------ Data for processing ------

Lemma UsedWays_insert_in_bounds_iff (w : N) (s : UsedWays.t) :
  w < two64 →
  is_Some (UsedWays.insert w s) ↔
  w < VecBool.size (UsedWays.usedList s) ∨
  (VecBool.size (UsedWays.usedList s) < w ∧ w + 256 < two64).
Proof.
  intros Hw. unfold UsedWays.insert.
  set (v0 := if _ <? _ then _ else _).
  assert (Hdef : is_Some (VecBool.set w true v0 ≫= λ v', Some (UsedWays.mk v' (UsedWays.inited s)))
                 ↔ w < VecBool.size v0).
  { rewrite (VecBool_set_in_bounds w true v0).
    destruct (VecBool.set w true v0); simpl; split; intros [? ?]; by eauto. }
  rewrite Hdef. subst v0.
  destruct (N.ltb_spec (VecBool.size (UsedWays.usedList s)) w) as [Hgrow|Hkeep].
  - rewrite VecBool_size_resize. unfold wrap64, two64 in *.
    destruct (decide (w + 256 < 2 ^ 64)) as [Hfit|Hwrap].
    + rewrite N.mod_small by done. lia.
    + assert (Hmod : (w + 256) mod 2 ^ 64 = w + 256 - 2 ^ 64).
      { symmetry. apply (N.mod_unique _ _ 1); lia. }
      rewrite Hmod. lia.
  - lia.
Qed.

(** [insert(w)] stays inside the vector exactly when [w] is below the
    size, or above it with [w + 256] still representable; it runs out of
    bounds when [w] equals the size and when [w + 256] wraps around. *)
Theorem UsedWays_insert_defined (w : N) (s : UsedWays.t) :
  w < two64 →
  is_Some (UsedWays.insert w s) ↔
  w < VecBool.size (UsedWays.usedList s) ∨
  (VecBool.size (UsedWays.usedList s) < w ∧ w + 256 < two64).
Proof. apply UsedWays_insert_in_bounds_iff. Qed.

(** A successful [insert] above the size grows the vector to exactly
    [w + 256] bits; one below the size leaves the size alone. *)
Theorem UsedWays_insert_size (w : N) (s s' : UsedWays.t) :
  w < two64 →
  UsedWays.insert w s = Some s' →
  VecBool.size (UsedWays.usedList s') =
  if VecBool.size (UsedWays.usedList s) <? w then w + 256
  else VecBool.size (UsedWays.usedList s).
Proof.
  intros Hw Hins.
  assert (Hsome : is_Some (UsedWays.insert w s)) by by rewrite Hins.
  apply (UsedWays_insert_in_bounds_iff w s Hw) in Hsome.
  unfold UsedWays.insert in Hins.
  destruct (VecBool.set w true _) as [v'|] eqn:Hset; simpl in Hins; [|done].
  injection Hins as <-; simpl.
  rewrite (VecBool_size_set _ _ _ _ Hset).
  destruct (N.ltb_spec (VecBool.size (UsedWays.usedList s)) w); [|done].
  rewrite VecBool_size_resize. unfold wrap64.
  apply N.mod_small. lia.
Qed.

(** ** [UsedWays]: [reserve] and [clear] *)

(** What [insert] and [at] do depends on the bits only, not on the
    capacity or on [inited]. *)
Lemma UsedWays_insert_at_bits (v w : N) (s1 s2 : UsedWays.t) :
  VecBool.bits (UsedWays.usedList s1) = VecBool.bits (UsedWays.usedList s2) →
  UsedWays.at_ w s1 = UsedWays.at_ w s2 ∧
  (UsedWays.insert v s1 ≫= UsedWays.at_ w)
  = (UsedWays.insert v s2 ≫= UsedWays.at_ w).
Proof.
  intros Hbits.
  assert (Hat : ∀ a b, VecBool.bits (UsedWays.usedList a)
                       = VecBool.bits (UsedWays.usedList b) →
                       UsedWays.at_ w a = UsedWays.at_ w b).
  { intros a b Hab. unfold UsedWays.at_, VecBool.size, VecBool.get.
    by rewrite Hab. }
  split; [by apply Hat|].
  unfold UsedWays.insert, VecBool.set, VecBool.resize, VecBool.size.
  rewrite Hbits.
  destruct (N.of_nat (length (VecBool.bits (UsedWays.usedList s2))) <? v);
    simpl; unfold VecBool.size; simpl.
  - case_match; simpl; [by apply Hat|reflexivity].
  - rewrite Hbits. case_match; simpl; [|reflexivity].
    by apply Hat.
Qed.

(** [reserve] changes no answer: [at] reads the same before and after
    it, and so does [at] after a following [insert]. *)
Theorem UsedWays_reserve_changes_no_answer
  (compact : bool) (n v w : N) (s : UsedWays.t) :
  UsedWays.at_ w (UsedWays.reserve compact n s) = UsedWays.at_ w s ∧
  (UsedWays.insert v (UsedWays.reserve compact n s) ≫= UsedWays.at_ w)
  = (UsedWays.insert v s ≫= UsedWays.at_ w).
Proof.
  apply UsedWays_insert_at_bits.
  unfold UsedWays.reserve, VecBool.reserve.
  destruct (UsedWays.inited s); [done|].
  destruct compact; simpl; by case_match.
Qed.

(** [clear] empties the vector but neither resets [inited] nor gives the
    storage back: after a [reserve], a [clear] and another [reserve], the
    second [reserve] still does nothing and the capacity is the one the
    first call left. *)
Theorem UsedWays_clear_keeps_reservation
  (compact0 compact : bool) (n0 n : N) (s : UsedWays.t) :
  let s0 := UsedWays.reserve compact0 n0 s in
  let s1 := UsedWays.clear s0 in
  UsedWays.reserve compact n s1 = s1 ∧
  VecBool.cap (UsedWays.usedList s1) = VecBool.cap (UsedWays.usedList s0) ∧
  VecBool.size (UsedWays.usedList s1) = 0.
Proof.
  simpl. split; [|done].
  unfold UsedWays.reserve at 1, UsedWays.clear; simpl.
  assert (Hin : UsedWays.inited (UsedWays.reserve compact0 n0 s) = true).
  { unfold UsedWays.reserve. destruct (UsedWays.inited s) eqn:E; [done|].
    by destruct compact0. }
  by rewrite Hin.
Qed.

(** After [clear] no way is reported as used: [at] answers [false] for
    every id but [0], and for [0] it reads the empty vector out of
    bounds. *)
Theorem UsedWays_clear_forgets (w : N) (s : UsedWays.t) :
  UsedWays.at_ w (UsedWays.clear s) = if decide (w = 0) then None else Some false.
Proof.
  unfold UsedWays.at_, UsedWays.clear, VecBool.clear, VecBool.size.
  case_decide as Hw; destruct w as [|p]; done.
Qed.

(** ** [RelationScanStore]: reads after writes *)

(** Tags stored for a relation are read back key by key, a second
    [store_relation_tags] for the same relation replaces the first
    snapshot as a whole, and other relations are not affected. *)
Theorem get_relation_tag_store
  (relid relid' : N) (key : string) (tags : gmap string string)
  (s : RelationScanStore.t) :
  RelationScanStore.get_relation_tag relid' key
    (RelationScanStore.store_relation_tags relid tags s)
  = if decide (relid = relid') then default EmptyString (tags !! key)
    else RelationScanStore.get_relation_tag relid' key s.
Proof.
  unfold RelationScanStore.get_relation_tag,
    RelationScanStore.store_relation_tags; simpl.
  rewrite lookup_insert. case_decide; [|done]. by destruct (tags !! key).
Qed.

Lemma way_in_any_after_contains_way
  (relid w w' : N) (s : RelationScanStore.t) :
  RelationScanStore.way_in_any_relations w'
    (RelationScanStore.relation_contains_way relid w s)
  = if decide (w = w') then true
    else RelationScanStore.way_in_any_relations w' s.
Proof.
  unfold RelationScanStore.way_in_any_relations,
    RelationScanStore.relation_contains_way.
  pose proof (map_subscript_lookup [] w w' (RelationScanStore.relationsForWays s)) as Hl.
  destruct (map_subscript _ _ _) as [v m]; simpl in *.
  rewrite lookup_insert. case_decide; [done|]. by rewrite Hl.
Qed.

(** [relation_contains_way(relid, wayid)] makes [way_in_any_relations]
    true for [wayid] and leaves its answer for every other way as it
    was. *)
Theorem way_in_any_relations_contains_way
  (relid w w' : N) (s : RelationScanStore.t) :
  RelationScanStore.way_in_any_relations w'
    (RelationScanStore.relation_contains_way relid w s)
  = if decide (w = w') then true
    else RelationScanStore.way_in_any_relations w' s.
Proof. apply way_in_any_after_contains_way. Qed.

(** After a run of [relation_contains_way] calls, [way_in_any_relations]
    holds for the ways it held for before and for the ways named in the
    calls, and for no other. *)
Theorem way_in_any_relations_record_all
  (calls : list (N * N)) (w : N) (s : RelationScanStore.t) :
  RelationScanStore.way_in_any_relations w
    (RelationScanStore.record_all calls s)
  = RelationScanStore.way_in_any_relations w s
    || bool_decide (w ∈ calls.*2).
Proof.
  unfold RelationScanStore.record_all.
  revert s. induction calls as [|[relid w'] calls IH]; intros s; simpl.
  - by rewrite orb_false_r.
  - rewrite IH, way_in_any_after_contains_way.
    change (list_fmap _ _ snd calls) with (calls.*2).
    rewrite (bool_decide_ext (w ∈ w' :: calls.*2) (w = w' ∨ w ∈ calls.*2))
      by apply elem_of_cons.
    rewrite bool_decide_or. destruct (decide (w' = w)) as [Hw|Hw].
    + rewrite (bool_decide_eq_true_2 (w = w')) by congruence.
      by rewrite orb_true_r.
    + rewrite (bool_decide_eq_false_2 (w = w')) by congruence. done.
Qed.

(** The membership index and the tag snapshots do not interfere:
    recording a membership changes no tag lookup, and storing tags
    changes neither [way_in_any_relations] nor what [relations_for_way]
    returns. *)
Theorem scan_store_maps_independent
  (relid relid' w w' : N) (key : string) (tags : gmap string string)
  (s : RelationScanStore.t) :
  RelationScanStore.get_relation_tag relid' key
    (RelationScanStore.relation_contains_way relid w s)
  = RelationScanStore.get_relation_tag relid' key s ∧
  RelationScanStore.way_in_any_relations w'
    (RelationScanStore.store_relation_tags relid tags s)
  = RelationScanStore.way_in_any_relations w' s ∧
  (RelationScanStore.relations_for_way w'
     (RelationScanStore.store_relation_tags relid tags s)).1
  = (RelationScanStore.relations_for_way w' s).1.
Proof.
  split; [|split].
  - unfold RelationScanStore.get_relation_tag,
      RelationScanStore.relation_contains_way.
    by destruct (map_subscript _ _ _).
  - done.
  - by rewrite !relations_for_way_value.
Qed.

(** [relations_for_way] may add an empty entry but it loses nothing: the
    relations recorded for every way and every stored tag are the same
    after the call, and calling it again returns the same vector and
    changes nothing further. *)
Theorem relations_for_way_loses_nothing
  (w w' relid : N) (key : string) (s : RelationScanStore.t) :
  let r := RelationScanStore.relations_for_way w s in
  RelationScanStore.recorded_for w' r.2 = RelationScanStore.recorded_for w' s ∧
  RelationScanStore.get_relation_tag relid key r.2
  = RelationScanStore.get_relation_tag relid key s ∧
  RelationScanStore.relations_for_way w r.2 = r.
Proof.
  simpl. unfold RelationScanStore.relations_for_way,
    RelationScanStore.recorded_for, RelationScanStore.get_relation_tag,
    map_subscript.
  destruct (RelationScanStore.relationsForWays s !! w) as [l|] eqn:E; simpl.
  - rewrite E. by destruct s.
  - rewrite lookup_insert_eq. split; [|done].
    rewrite lookup_insert. case_decide; [|done]. subst. by rewrite E.
Qed.

(** [clear] forgets every earlier membership: what is read after [clear]
    and a run of [relation_contains_way] calls is determined by that run
    alone, and every tag lookup after [clear] gives the empty string. *)
Theorem scan_store_clear_forgets
  (calls : list (N * N)) (w relid : N) (key : string)
  (s : RelationScanStore.t) :
  (RelationScanStore.relations_for_way w
     (RelationScanStore.record_all calls (RelationScanStore.clear s))).1
  = (filter (λ c, c.2 = w) calls).*1 ∧
  RelationScanStore.way_in_any_relations w (RelationScanStore.clear s)
  = false ∧
  RelationScanStore.get_relation_tag relid key
    (RelationScanStore.record_all calls (RelationScanStore.clear s))
  = EmptyString.
Proof.
  split; [|split].
  - rewrite relations_for_way_value, recorded_for_record_all.
    unfold RelationScanStore.recorded_for; simpl. by rewrite lookup_empty.
  - done.
  - assert (Htags : ∀ s0, RelationScanStore.relationTags
                            (RelationScanStore.record_all calls s0)
                          = RelationScanStore.relationTags s0).
    { unfold RelationScanStore.record_all.
      induction calls as [|[r w0] calls IH]; intros s0; simpl; [done|].
      rewrite IH. unfold RelationScanStore.relation_contains_way.
      by destruct (map_subscript _ _ _). }
    unfold RelationScanStore.get_relation_tag. rewrite Htags; simpl.
    by rewrite lookup_empty.
Qed.

(** ** [RelationStore]: opening, clearing, batches *)

(** On an opened store whose new size fits [size_t], [insert_front]
    yields the old entries followed by the new ones. *)
Lemma insert_front_opened
  (new_relations old : list RelationStore.element_t) (s : RelationStore.t) :
  RelationStore.mOutInLists s = Some old →
  N.of_nat (length old) + N.of_nat (length new_relations) < two64 →
  RelationStore.insert_front new_relations s
  = Some (RelationStore.mk (Some (old ++ new_relations))).
Proof.
  intros Hold Hfit. unfold RelationStore.insert_front.
  rewrite Hold; simpl.
  unfold wrap64. rewrite N.mod_small by done.
  rewrite <-Nat2N.inj_add, deque_resize_grow, Nat2N.id.
  rewrite std_copy_window by (rewrite length_app, length_replicate; lia).
  simpl. rewrite take_app_length.
  rewrite drop_ge by (rewrite length_app, length_replicate; lia).
  by rewrite app_nil_r.
Qed.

------

#### Activity:
Return exactly, and only, the lines above starting at the line that contains "(** [clear] empties" and ending at the line that contains "UsedWays.clear, VecBool.clear, VecBool.size.".

#### Task response:
(** [clear] empties the vector but neither resets [inited] nor gives the
    storage back: after a [reserve], a [clear] and another [reserve], the
    second [reserve] still does nothing and the capacity is the one the
    first call left. *)
Theorem UsedWays_clear_keeps_reservation
  (compact0 compact : bool) (n0 n : N) (s : UsedWays.t) :
  let s0 := UsedWays.reserve compact0 n0 s in
  let s1 := UsedWays.clear s0 in
  UsedWays.reserve compact n s1 = s1 ∧
  VecBool.cap (UsedWays.usedList s1) = VecBool.cap (UsedWays.usedList s0) ∧
  VecBool.size (UsedWays.usedList s1) = 0.
Proof.
  simpl. split; [|done].
  unfold UsedWays.reserve at 1, UsedWays.clear; simpl.
  assert (Hin : UsedWays.inited (UsedWays.reserve compact0 n0 s) = true).
  { unfold UsedWays.reserve. destruct (UsedWays.inited s) eqn:E; [done|].
    by destruct compact0. }
  by rewrite Hin.
Qed.

(** After [clear] no way is reported as used: [at] answers [false] for
    every id but [0], and for [0] it reads the empty vector out of
    bounds. *)
Theorem UsedWays_clear_forgets (w : N) (s : UsedWays.t) :
  UsedWays.at_ w (UsedWays.clear s) = if decide (w = 0) then None else Some false.
Proof.
  unfold UsedWays.at_, UsedWays.clear, VecBool.clear, VecBool.size.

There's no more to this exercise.